Example 3 As a raw film, a transparent polycarbonate film having a thickness of 200 μm and a length of 300 m with [η] of 0.585 dl / g and a run-out of 5.7% was applied to a pressure roll facility (diameter 260 mm, surface length 7).
(00 mm). The raw film is preheated to 160 ° C. in a preheating oven, and the birefringence of the raw film is set to 0.4 × 10 ^−4, and then passed between pressure rolls at 168 ° C. and stretched 1.6 times in one longitudinal axis. A stretched film having a thickness of about 125 μm (neck-in rate: 3%) was obtained. The stretched film had a length of 920 nm, a run-out width of 5.4% in the longitudinal direction, and provided a retardation plate having little optical unevenness over a long length. This retardation plywood was adhered to one surface of a polarizing plate using an acrylic pressure-sensitive adhesive so that the optical axis was about 45 degrees, to obtain a composite polarizing plate. Furthermore, when this retardation plate was pasted and used via an adhesive between the liquid crystal cell of the liquid crystal display device and the upper polarizing plate where the twist angle of the liquid crystal molecules was 200 degrees,
Almost black and white display with white background and black display section is possible,
There was no color unevenness such as a rainbow pattern, and a liquid crystal display device with good display quality was obtained.
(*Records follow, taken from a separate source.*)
(* ===== verification/Restart.v ===== *)
(** The second half of a restart over a restored heap: the frames are taken on
    the stack of the new execution environment and filled, the imports are linked
    again, and the registers are read. *)
From stdpp Require Import base gmap list numbers strings.
From Stdlib Require Import Strings.Byte ZArith Lia Sorting.Sorted.
From S2P Require Import Prelude CMemory WasmTypes PoolInfo Table ExecEnv Memory Dump Restore.
From S2P Require Import Format Codec Records Searches Heap Frames Checkpoint Extents TableImage.
From S2P Require Import FrameImage Migration Regs InterpState Moved.

(** * The running process *)

(** [i] is the one object of kind [t]. *)
Record the_object (w : world) (t : Data_Type) (i : Pool_Info) : Prop := {
  to_in : i ∈ objects (root_info w);
  to_type : type (head i) = t;
  to_one : ∀ j, j ∈ root_info w → type (head j) = t → j = i
}.

(** [a] is the address of element [k] of an object of kind [t]. *)
Definition elem_of_kind (w : world) (t : Data_Type) (k : nat) (a : Z) : Prop :=
  ∃ i e, i ∈ objects (root_info w) ∧ type (head i) = t ∧ elems i !! k = Some e ∧ p_raw e = a.
(** The index, the type and the mutability of the global the code names. *)
Definition global_access : L (Z * (Z * bool)) :=
  let+ global_idx := read_leb_uint32 in
  if uint32 (zlen (import_globals module) + zlen (globals module)) <=? global_idx
  then lfail "unknown global"
  else
    let+ g := or_stuck (imported_or_own (import_globals module) (globals module) global_idx) in
    lret (global_idx, g).

Definition prepare_get_global : L unit :=
  let+ p := lget l_p in
  let+ g := global_access in
  let global_type := g.2.1 in
  wasm_loader_push_frame_ref global_type ;+
  if (global_type =? VALUE_TYPE_I64) || (global_type =? VALUE_TYPE_F64)
  then poke (p - 1) (opcode_code WASM_OP_GET_GLOBAL_64) else lret tt.

Definition prepare_set_global : L unit :=
  let+ p := lget l_p in
  let+ g := global_access in
  let global_type := g.2.1 in
  if negb g.2.2 then lfail "global is immutable"
  else
    wasm_loader_pop_frame_ref global_type ;+
    if (global_type =? VALUE_TYPE_I64) || (global_type =? VALUE_TYPE_F64)
    then poke (p - 1) (opcode_code WASM_OP_SET_GLOBAL_64)
    else if (0 <? aux_stack_size module) && (g.1 =? aux_stack_top_global_index module)
    then poke (p - 1) (opcode_code WASM_OP_SET_GLOBAL_AUX_STACK)
    else lret tt.

Definition prepare_variable (op : WASMOpcode) : option (L unit) :=
  match op with
  | WASM_OP_DROP | WASM_OP_DROP_64 => Some prepare_drop
  | WASM_OP_SELECT | WASM_OP_SELECT_64 => Some prepare_select
  | WASM_OP_GET_LOCAL => Some (local_access EXT_OP_GET_LOCAL_FAST wasm_loader_push_frame_ref)
  | WASM_OP_SET_LOCAL => Some (local_access EXT_OP_SET_LOCAL_FAST wasm_loader_pop_frame_ref)
  | WASM_OP_TEE_LOCAL =>
      Some (local_access EXT_OP_TEE_LOCAL_FAST (fun t =>
              wasm_loader_pop_frame_ref t ;+ wasm_loader_push_frame_ref t))
  | WASM_OP_GET_GLOBAL => Some prepare_get_global
  | WASM_OP_SET_GLOBAL => Some prepare_set_global
  | _ => None
  end.
(* ===== verification/Wp.v ===== *)
(** Reasoning about the routines of the loader that can fail: what holds when a
    routine succeeds and when it fails, and the invariant that ties the context of
    the loader to the state of the validation algorithm of [Typing]. *)
From stdpp Require Import base gmap list numbers strings.
From Stdlib Require Import Strings.Byte ZArith Lia.
From S2P Require Import Prelude CMemory WasmTypes Opcodes FindBlock LoaderCtx Validate Typing.

(** * Success and failure *)

Definition wp {S A} (c : M S (option A)) (Q : A → S → Prop) (F : S → Prop) (s : S) : Prop :=
  match c s with
  | Ok (Some a) s => Q a s
  | Ok None s => F s
  | _ => False
  end.

Lemma wp_bind {S A B} (c : M S (option A)) (k : A → M S (option B)) Q F s :
  wp c (fun a => wp (k a) Q F) F s → wp (lbind c k) Q F s.
Proof. unfold wp, lbind, mbind. by destruct (c s) as [[a|] s'| |]. Qed.

Lemma wp_bind_assoc {S A B C} (c : M S (option A)) (k : A → M S (option B)) (j : B → M S (option C)) Q F s :
  wp (lbind (lbind c k) j) Q F s → wp (lbind c (fun a => lbind (k a) j)) Q F s.
Proof. unfold wp, lbind, mbind. by destruct (c s) as [[a|] s'| |]. Qed.

Lemma wp_mono {S A} (c : M S (option A)) Q Q' (F F' : S → Prop) s :
  wp c Q F s → (∀ a s, Q a s → Q' a s) → (∀ s, F s → F' s) → wp c Q' F' s.
Proof. unfold wp. destruct (c s) as [[a|] s'| |]; auto. Qed.

Lemma wp_ret {S A} (a : A) (Q : A → S → Prop) F s : Q a s → wp (lret a) Q F s.
Proof. done. Qed.

Lemma wp_get {A} (f : loader → A) (Q : A → loader → Prop) F s : Q (f s) s → wp (lget f) Q F s.
Proof. done. Qed.

Lemma wp_mod f (Q : unit → loader → Prop) F s : Q tt (f s) → wp (lmod f) Q F s.
Proof. done. Qed.

Definition failed_with (msg : string) (s : loader) : loader :=
  set_l_error (Some ("WASM module load failed: " +:+ msg)) s.

Lemma wp_fail {A} msg (Q : A → loader → Prop) (F : loader → Prop) s :
  F (failed_with msg s) → wp (lfail msg) Q F s.
Proof. done. Qed.

Lemma wp_ctx (Q : WASMLoaderContext → loader → Prop) F s c :
  l_ctx s = Some c → Q c s → wp ctx Q F s.
Proof. unfold wp, ctx. by intros ->. Qed.

Lemma wp_put_refs r (Q : unit → loader → Prop) F s c :
  l_ctx s = Some c → Q tt (set_l_ctx (Some (mkCtx r (csps c) (ctx_block c))) s) → wp (put_refs r) Q F s.
Proof. unfold wp, put_refs. by intros ->. Qed.

Lemma wp_put_csps k (Q : unit → loader → Prop) F s c :
  l_ctx s = Some c → Q tt (set_l_ctx (Some (mkCtx (refs c) k (ctx_block c))) s) → wp (put_csps k) Q F s.
Proof. unfold wp, put_csps. by intros ->. Qed.

Lemma wp_at {A} (l : list A) i a (Q : A → loader → Prop) F s :
  index l i = Some a → Q a s → wp (at_index l i) Q F s.
Proof. unfold wp, at_index. by intros ->. Qed.

Lemma wp_ref_at i t (Q : Z → loader → Prop) F s c :
  l_ctx s = Some c → index (frame_ref_bottom (refs c)) i = Some t → Q t s → wp (ref_at i) Q F s.
Proof. intros Hc Hi HQ. apply wp_bind. eapply wp_ctx; [done|]. by eapply wp_at. Qed.

Lemma wp_csp_at i b (Q : BranchBlock → loader → Prop) F s c :
  l_ctx s = Some c → index (frame_csp_bottom (csps c)) i = Some b → Q b s → wp (csp_at i) Q F s.
Proof. intros Hc Hi HQ. apply wp_bind. eapply wp_ctx; [done|]. by eapply wp_at. Qed.

(** * Lists *)

Lemma zlen_nonneg {A} (l : list A) : 0 <= zlen l.
Proof. unfold zlen. lia. Qed.

Lemma zlen_app {A} (l k : list A) : zlen (l ++ k) = zlen l + zlen k.
Proof. unfold zlen. rewrite length_app. lia. Qed.

Lemma zlen_cons {A} (a : A) l : zlen (a :: l) = zlen l + 1.
Proof. unfold zlen. simpl. lia. Qed.

Lemma zlen_snoc {A} (a : A) l : zlen (l ++ [a]) = zlen l + 1.
Proof. by rewrite zlen_app. Qed.

Lemma zlen_replicate {A} n (a : A) : zlen (replicate n a) = Z.of_nat n.
Proof. unfold zlen. by rewrite length_replicate. Qed.

Lemma index_cons {A} (a : A) l i : index (a :: l) i = if i =? 0 then Some a else index l (i - 1).
Proof. done. Qed.

Lemma index_lookup {A} (l : list A) : ∀ i, index l i = if i <? 0 then None else l !! Z.to_nat i.
Proof.
  induction l as [|a l IH]; intros i; cbn [index]; [by destruct (i <? 0)|]. rewrite IH.
  destruct (Z.eqb_spec i 0) as [->|]; [done|].
  destruct (Z.ltb_spec i 0), (Z.ltb_spec (i - 1) 0); try done; try lia.
  replace (Z.to_nat i) with (S (Z.to_nat (i - 1))) by lia. done.
Qed.

Lemma index_app_r {A} (l k : list A) i : zlen l <= i → index (l ++ k) i = index k (i - zlen l).
Proof.
  rewrite ?index_lookup. unfold zlen. intros Hi. rewrite (proj2 (Z.ltb_ge i 0)), (proj2 (Z.ltb_ge _ 0)) by lia.
  rewrite lookup_app_r by lia. f_equal. lia.
Qed.

Lemma index_app_l {A} (l k : list A) i : i < zlen l → index (l ++ k) i = index l i.
Proof.
  rewrite ?index_lookup. unfold zlen. intros Hi. destruct (Z.ltb_spec i 0); [done|]. rewrite lookup_app_l by lia. done.
Qed.

Lemma index_some {A} (l : list A) i : 0 <= i < zlen l → is_Some (index l i).
Proof.
  rewrite ?index_lookup. unfold zlen. intros Hi. rewrite (proj2 (Z.ltb_ge i 0)) by lia.
  apply lookup_lt_is_Some. lia.
Qed.

Lemma index_none {A} (l : list A) i : zlen l <= i → index l i = None.
Proof.
  rewrite ?index_lookup. unfold zlen. intros Hi. destruct (i <? 0); [done|]. apply lookup_ge_None. lia.
Qed.

Lemma index_range {A} (l : list A) i a : index l i = Some a → 0 <= i < zlen l.
Proof.
  rewrite ?index_lookup. unfold zlen. destruct (Z.ltb_spec i 0); [done|]. intros Hl%lookup_lt_Some. lia.
Qed.

(** A buffer of which the first elements are in use. *)
Definition used {A} (l bottom : list A) : Prop := ∃ rest, bottom = l ++ rest.

Lemma used_index {A} (l bottom : list A) i : used l bottom → i < zlen l → index bottom i = index l i.
Proof. intros [rest ->]. apply index_app_l. Qed.

Lemma used_app {A} (l k bottom : list A) : used (l ++ k) bottom → used l bottom.
Proof. intros [rest ->]. exists (k ++ rest). by rewrite app_assoc. Qed.

Lemma used_more {A} (l bottom more : list A) : used l bottom → used l (bottom ++ more).
Proof. intros [rest ->]. exists (rest ++ more). by rewrite app_assoc. Qed.

Lemma used_push {A} (l bottom : list A) a :
  used l bottom → zlen l < zlen bottom →
  used (l ++ [a]) (<[Z.to_nat (zlen l) := a]> bottom).
Proof.
  intros [rest ->] Hl. rewrite zlen_app in Hl. unfold zlen in *. rewrite Nat2Z.id.
  destruct rest as [|b rest]; [simpl in Hl; lia|]. exists rest.
  rewrite insert_app_r_alt, Nat.sub_diag by lia. simpl. by rewrite <- app_assoc.
Qed.

Lemma used_set_last {A} (l bottom : list A) a b :
  used (l ++ [a]) bottom → used (l ++ [b]) (<[Z.to_nat (zlen l) := b]> bottom).
Proof.
  intros [rest ->]. exists rest. unfold zlen. rewrite Nat2Z.id, <- !app_assoc.
  rewrite insert_app_r_alt, Nat.sub_diag by lia. done.
Qed.

Lemma used_set_above {A} (l bottom : list A) i b :
  used l bottom → zlen l <= i → used l (<[Z.to_nat i := b]> bottom).
Proof.
  intros [rest ->] Hi. unfold zlen in Hi. eexists. rewrite insert_app_r_alt by lia. done.
Qed.

Lemma zlen_insert {A} (l : list A) i a : zlen (<[i := a]> l) = zlen l.
Proof. unfold zlen. by rewrite length_insert. Qed.

Lemma index_in {A} (l : list A) i a : index l i = Some a → a ∈ l.
Proof. rewrite index_lookup. destruct (i <? 0); [done|]. apply list_elem_of_lookup_2. Qed.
Comparative Example 1 A stretched film having a thickness of about 110 µ was obtained in the same manner as in Example 1, except that a raw polycarbonate film having [η] of 0.545 dl / g and a run-out width of 10.5% was used.
The stretched film has a run width of 540 nm and a length of 1 mm.
It was 6.9%, and only a retardation plate having poor homogeneity as compared with Example 1 was obtained.

Comparative Example 2 A stretched film having a thickness of about 120 μm was obtained in exactly the same manner as in Example 2, except that an original polycarbonate film having [η] of 0.493 d / g and a run-out width of 11.2% was used.
The stretched film has a width of 330 nm and a run-out width of 1 mm.
It was 8.5%, and only a retardation plate having lower homogeneity than that of Example 2 was obtained.

Comparative Example 3 A stretched film having a thickness of about 120 μm was obtained in exactly the same manner as in Example 3, except that a raw polycarbonate film having [η] of 0.582 d / g and a run-out width of 10.3% was used.
The stretched film has a length of 895 nm and a run-out width of 1 in the longitudinal direction.
It was 4.2%, and only a retardation plate having lower homogeneity than that of Example 3 was obtained.

──────────────────────────────────────────────────続 き Continuation of the front page (56) References JP-A-63-189804 (JP, A) JP-A-61-6604 (JP, A) JP-A-61-210303 (JP, A) JP-A-63-189804 43949 (JP, A) JP-A-63-142057 (JP, A) JP-A-56-130703 (JP, A) JP 8-30806 (JP, B2) WO 87/5920 (WO, A1) ( 58) Field surveyed (Int.Cl. ⁶ , DB name) G02B 5/30

Claims (2)

(57) [Claims] An average value of the intrinsic viscosity [η] is from 0.35 dl / g to 0.1.
A film or sheet formed by uniaxially stretching a polycarbonate polymer film or sheet having a range of 7 dl / g and a runout of 10% or less, and having a birefringence (Δn) The measured value of the retardation defined by the product of the thickness (d) is in the range of 30 to 1200 nm, and the average value of the variation is 7% or less. Retarder. 2. A compound polarizing plate obtained by laminating the retardation plate according to claim 1 on a polarizing plate.